L’ambassadeur d’Ouganda en Iran a organisé leur rapatriement en bus jusqu’à la frontière turque, puis jusqu’à Istanbul, où ils ont pu embarquer à bord d’un vol vers l’aéroport international d’Entebbe, près de Kampala.
«Je n’ai pas de mots», a déclaré à la presse à son arrivée à l’aéroport Sharon Twiine, 29 ans, qui étudiait les relations internationales à l’Université internationale Ahlul Bayt à Téhéran lorsque la guerre a éclaté.
«C’était effrayant, traumatisant et je ne souhaite à personne de vivre» une telle expérience, a-t-elle ajouté.
Un autre étudiant, Oscar Nyegyema, a indiqué qu’un site près de leur université avait été touché par une frappe aérienne.
«Nous pouvions entendre le sol trembler, nous pouvions entendre le sol remuer.

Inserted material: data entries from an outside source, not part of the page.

(* ===== verification/Gpio.v ===== *)
(** * Pins and serial buses ([driver/whitebox_gpio.c])

    Requesting and driving the pins of the board, and the two bit-banged serial
    buses: the three-wire bus of the ADF4351 synthesizer and the four-wire bus of
    the CMX991 transceiver. *)

From S2P Require Import Prelude Kernel State.

Section gpio.
Context {W : Type} `{!Kernel W}.

Definition gpio_set_value (pin v : Z) : M (sys W) () := call_ (k_gpio_set_value pin v).
Definition gpio_get_value (pin : Z) : M (sys W) Z := call (k_gpio_get_value pin).
Definition udelay (us : Z) : M (sys W) () := call_ (k_udelay us).

Definition whitebox_gpio_free (pd : whitebox_platform_data_t) : M (sys W) () :=
  call_ (k_gpio_free (adc_s1_pin pd));;
  call_ (k_gpio_free (adc_s2_pin pd));;
  call_ (k_gpio_free (adc_dfs_pin pd));;
  call_ (k_gpio_free (dac_en_pin pd));;
  call_ (k_gpio_free (dac_pd_pin pd));;
  call_ (k_gpio_free (dac_cs_pin pd));;
  call_ (k_gpio_free (radio_resetn_pin pd));;
  call_ (k_gpio_free (radio_cdata_pin pd));;
  call_ (k_gpio_free (radio_sclk_pin pd));;
  call_ (k_gpio_free (radio_rdata_pin pd));;
  call_ (k_gpio_free (radio_csn_pin pd));;
  call_ (k_gpio_free (vco_clk_pin pd));;
  call_ (k_gpio_free (vco_data_pin pd));;
  call_ (k_gpio_free (vco_le_pin pd));;
  call_ (k_gpio_free (vco_ce_pin pd));;
  call_ (k_gpio_free (vco_pdb_pin pd));;
  call_ (k_gpio_free (vco_ld_pin pd)).

(** The calls of [whitebox_gpio_request] in order, up to the first that fails. *)
Fixpoint until_failure (ret : Z) (steps : list (M (sys W) Z)) : M (sys W) Z :=
  match steps with
  | [] => mret ret
  | m :: rest => r ← m; if r <? 0 then mret r else until_failure r rest
  end.

Definition WHITEBOX_GPIO_REQUEST_OUTPUT (pin v : Z) : list (M (sys W) Z) :=
  [call (k_gpio_request pin); call (k_gpio_direction_output pin v)].
Definition WHITEBOX_GPIO_REQUEST_INPUT (pin : Z) : list (M (sys W) Z) :=
  [call (k_gpio_request pin); call (k_gpio_direction_input pin)].

Definition whitebox_gpio_request (pd : whitebox_platform_data_t) : M (sys W) Z :=
  until_failure 0 (
    WHITEBOX_GPIO_REQUEST_OUTPUT (adc_s1_pin pd) 0 ++
    WHITEBOX_GPIO_REQUEST_OUTPUT (adc_s2_pin pd) 0 ++
    WHITEBOX_GPIO_REQUEST_OUTPUT (adc_dfs_pin pd) 1 ++
    WHITEBOX_GPIO_REQUEST_OUTPUT (dac_en_pin pd) 0 ++
    WHITEBOX_GPIO_REQUEST_OUTPUT (dac_pd_pin pd) 1 ++
    WHITEBOX_GPIO_REQUEST_OUTPUT (dac_cs_pin pd) 1 ++
    WHITEBOX_GPIO_REQUEST_OUTPUT (radio_resetn_pin pd) 1 ++
    WHITEBOX_GPIO_REQUEST_OUTPUT (radio_cdata_pin pd) 0 ++
    WHITEBOX_GPIO_REQUEST_OUTPUT (radio_sclk_pin pd) 0 ++
    WHITEBOX_GPIO_REQUEST_INPUT (radio_rdata_pin pd) ++
    WHITEBOX_GPIO_REQUEST_OUTPUT (radio_csn_pin pd) 1 ++
    WHITEBOX_GPIO_REQUEST_OUTPUT (vco_clk_pin pd) 0 ++
    WHITEBOX_GPIO_REQUEST_OUTPUT (vco_data_pin pd) 0 ++
    WHITEBOX_GPIO_REQUEST_OUTPUT (vco_le_pin pd) 0 ++
    WHITEBOX_GPIO_REQUEST_OUTPUT (vco_ce_pin pd) 1 ++
    WHITEBOX_GPIO_REQUEST_OUTPUT (vco_pdb_pin pd) 1 ++
    WHITEBOX_GPIO_REQUEST_INPUT (vco_ld_pin pd)).

Definition whitebox_gpio_dac_enable (pd : whitebox_platform_data_t) : M (sys W) () :=
  gpio_set_value (dac_pd_pin pd) 0;;
  gpio_set_value (dac_cs_pin pd) 0.

Definition whitebox_gpio_dac_disable (pd : whitebox_platform_data_t) : M (sys W) () :=
  gpio_set_value (dac_cs_pin pd) 1;;
  gpio_set_value (dac_pd_pin pd) 1.

Definition whitebox_gpio_adc_enable (pd : whitebox_platform_data_t) : M (sys W) () :=
  gpio_set_value (adc_s1_pin pd) 1;;
  gpio_set_value (adc_s2_pin pd) 1.

Definition whitebox_gpio_adc_disable (pd : whitebox_platform_data_t) : M (sys W) () :=
  gpio_set_value (adc_s1_pin pd) 0;;
  gpio_set_value (adc_s2_pin pd) 0.

Definition whitebox_gpio_cmx991_reset (pd : whitebox_platform_data_t) : M (sys W) () :=
  gpio_set_value (radio_resetn_pin pd) 0;;
  udelay 10;;
  gpio_set_value (radio_resetn_pin pd) 1.

(** [byte] is a [u8] promoted to [int] by the shift. *)
Definition _cmx991_wr_byte (pd : whitebox_platform_data_t) (byte : Z) : M (sys W) () :=
  for_loop 8 0 (λ i,
    gpio_set_value (radio_cdata_pin pd) (if nz ((byte <<< i) &&& 0x80) then 1 else 0);;
    gpio_set_value (radio_sclk_pin pd) 0;;
    gpio_set_value (radio_sclk_pin pd) 1).

Definition whitebox_gpio_cmx991_write (pd : whitebox_platform_data_t) (address data : Z)
    : M (sys W) () :=
  gpio_set_value (radio_csn_pin pd) 0;;
  _cmx991_wr_byte pd address;;
  udelay 10;;
  _cmx991_wr_byte pd data;;
  gpio_set_value (radio_csn_pin pd) 1;;
  gpio_set_value (radio_sclk_pin pd) 0.

(** The loop of [_cmx991_rd_byte]; [byte] is the [u8] accumulator. *)
Fixpoint cmx991_rd_bits (pd : whitebox_platform_data_t) (n : nat) (byte : Z)
    : M (sys W) Z :=
  match n with
  | O => mret byte
  | S n' =>
      gpio_set_value (radio_sclk_pin pd) 0;;
      let byte := u8 (byte <<< 1) in
      gpio_set_value (radio_sclk_pin pd) 1;;
      v ← gpio_get_value (radio_rdata_pin pd);
      cmx991_rd_bits pd n' (if nz v then byte ||| 0x01 else byte)
  end.

Definition _cmx991_rd_byte (pd : whitebox_platform_data_t) : M (sys W) Z :=
  cmx991_rd_bits pd 8 0.

Definition whitebox_gpio_cmx991_read (pd : whitebox_platform_data_t) (address : Z)
    : M (sys W) Z :=
  gpio_set_value (radio_csn_pin pd) 0;;
  _cmx991_wr_byte pd address;;
  udelay 10;;
  value ← _cmx991_rd_byte pd;
  gpio_set_value (radio_csn_pin pd) 1;;
  gpio_set_value (radio_sclk_pin pd) 0;;
  mret value.

(** [data] is a [u32]; the shift wraps. *)
Definition whitebox_gpio_adf4351_write (pd : whitebox_platform_data_t) (data : Z)
    : M (sys W) () :=
  gpio_set_value (vco_le_pin pd) 1;;
  gpio_set_value (vco_clk_pin pd) 0;;
  gpio_set_value (vco_le_pin pd) 0;;
  for_loop 32 0 (λ i,
    gpio_set_value (vco_data_pin pd)
      (if nz (u32 (data <<< i) &&& 0x80000000) then 1 else 0);;
    gpio_set_value (vco_clk_pin pd) 1;;
    gpio_set_value (vco_clk_pin pd) 0);;
  gpio_set_value (vco_le_pin pd) 1;;
  udelay 10.

Definition whitebox_gpio_adf4351_locked (pd : whitebox_platform_data_t) : M (sys W) Z :=
  gpio_get_value (vco_ld_pin pd).
End gpio.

Nous étions tous effrayés, nous nous sentions tous anéantis, nous ne savions pas si nous pouvions nous en sortir», a-t-il raconté.
Il a néanmoins assuré vouloir retourner en Iran dès que possible pour finir son cursus.
Des étudiants ougandais ont choisi de rester malgré la proposition de rentrer de la part de leur gouvernement.
«La vérité, c’est que ces étudiants pensent que s’ils rentrent chez eux, les deux années effectuées d’un cursus de quatre ans seront perdues, parce qu’ils ne seront peut-être pas en mesure de se payer le billet de retour vers l’université», a expliqué Aloisius Ssegawa, autre étudiant lui aussi rentré jeudi.
Sharon Twiine s’est dite «traumatisée» par les événements. «J’aime étudier. J’aime mettre en pratique ce que j’ai appris en Iran, mais je pense que je vais devoir trouver une thérapie d’abord», a-t-elle confié.